Introduction. Charles Dickens’s 1853 novel Bleak House centers around an interminable probate case, Jarndyce and Jarndyce, that bleeds the estate in question of all its value and leaves the eventual inheritor with nothing. The campaign of Margaret Thatcher’s government during 1985–91 to use the Official Secrets Act to prevent publication, and even public discussion of, the memoir of retired MI5 officer Peter Wright, Spycatcher: The Candid Autobiography of a Senior Intelligence Officer, has a similarly ironic outcome and produced a backlash akin to the British government’s failed attempt in 1960 to ban Lady Chatterley’s Lover under the Obscene Publications Act.
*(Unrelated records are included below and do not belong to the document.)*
(* ===== verification/Inference.v ===== *)
(** * The service: [src/.ipynb_checkpoints/inference-checkpoint.py]

    The source file, statement by statement, over the library interfaces
    of [Libs] and the Flask layer of [Flask]:
    - [source_imports], [exec_import], [run_module]: the imports of
      lines 1-4, then [startup];
    - [model_uri], [startup]: module import (lines 7-10) and the
      [__main__] block (lines 37-41): load the model, evaluate
      [int(os.environ.get("PORT", 8080))], and [api.run] on 0.0.0.0 with
      [debug=True], which binds the port;
    - [home] (lines 14-17) and [make_predictions] (lines 21-33), the two
      view functions, with [df_schema] (line 27);
    - [routes]: the two [@api.route] decorators (lines 14 and 21);
    - [handle]: a request served by the running process, through Flask's
      dispatch, with the model loaded at start-up as the only state; under
      [debug] an exception of the view is rendered by the debugger
      ([Flask.server_error]), whose other routes are in [Debugger].
    The section [Service] states the theorems for every implementation of
    the interfaces; the laws it uses are the ones [Libs] declares.  After
    it, the deployed libraries ([json_stdlib], [pandas_lines]) fix the
    configuration the spec's example is run in (the bodies
    [spec_body_lines] and [spec_body_string], built with a client's
    [json.dumps]), and the witnesses apply each theorem to a concrete
    server, body and environment. *)

From Stdlib Require Import Ascii String ZArith Lia.
From S2P Require Import Prelude PyData Unicode PyInt Libs Flask Json JsonText Pandas Mlflow.

Open Scope string_scope.

(** line 10: [mlflow.pyfunc.load_model(model_uri="./best_estimator")] *)
Definition model_uri : string := "./best_estimator".

(** line 27 *)
Definition df_schema : list (string * DType) := [("gre", DFloat64); ("gpa", DFloat64)].

(** The view functions of the two rules. *)
Inductive Endpoint : Type := EHome | EPredict.

#[export] Instance Endpoint_eq_dec : EqDecision Endpoint.
Proof. solve_decision. Defined.

(** lines 14 and 21: [@api.route('/')] and
    [@api.route('/predict', methods = ['POST'])] *)
Definition routes : list (Rule Endpoint) :=
  [flask_rule "/" [GET] EHome; flask_rule "/predict" [POST] EPredict].

(** lines 14-17 *)
Definition home : PyResult ViewResult :=
  Ok (VBodyStatus (PDict [("message", PStr "Hi there!"); ("success", PBool true)]) 200).

(** The machine the server binds on: whether the process runs as root,
    the first port an unprivileged process may bind
    ([net.ipv4.ip_unprivileged_port_start]: 1024 by default, 0 in
    Docker's containers), and the port the kernel picks for port 0. *)
Class SocketOS : Type := {
  os_root : bool;
  os_unprivileged_start : Z;
  os_ephemeral : Z;
  os_unprivileged_start_range : (0 <= os_unprivileged_start <= 1024)%Z;
  os_ephemeral_range : (1024 <= os_ephemeral <= 65535)%Z
}.

Section Service.
Context {M : Type} {JL : JsonLoads} {RJ : ReadJson} {PM : PyFuncModel M} {ML : ModelLoader M}.
Context {SO : SocketOS}.

(** lines 21-33 *)
Definition make_predictions (model : M) (req : Request) : PyResult ViewResult :=
  user_input <- get_json_force (req_body req) ;;
  user_input_df <- read_json user_input true df_schema ;;
  out <- predict model user_input_df ;;
  predictions <- tolist out ;;
  Ok (VBody (PDict [("predictions", predictions)])).

Definition view (model : M) (ep : Endpoint) (req : Request) : PyResult ViewResult :=
  match ep with
  | EHome => home
  | EPredict => make_predictions model req
  end.

(** The running process: the model loaded at import, and the
    arguments [api.run] was given. *)
Record Server : Type := mkServer {
  srv_model : M;
  srv_host : string;
  srv_port : Z;
  srv_debug : bool
}.

Definition handle (srv : Server) (req : Request) : Response :=
  flask_dispatch (srv_debug srv) routes (view (srv_model srv)) req.

(** line 40: [os.environ.get("PORT", 8080)], then [int(...)] *)
Definition environ_get_port (env : string -> option string) : PyObj :=
  match env "PORT" with
  | Some s => PStr s
  | None => PInt 8080
  end.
Motivated by the desire to prevent unauthorized disclosure of classified information and to protect MI5 from criticism, the effort must rank as one of the most counterproductive exercises in official censorship ever attempted. It cost the British government £3,000,000 pounds (over $10,000,000 today) and caused it severe domestic and international embarrassment. In To Catch a Spy: How the Spycatcher Affair Brought MI5 in from the Cold, investigative journalist and documentarian Tim Tate cogently and comprehensively lays out the inconsistency, duplicity, stubbornness, and shortsightedness of London’s wasteful and futile effort to suppress Wright’s book.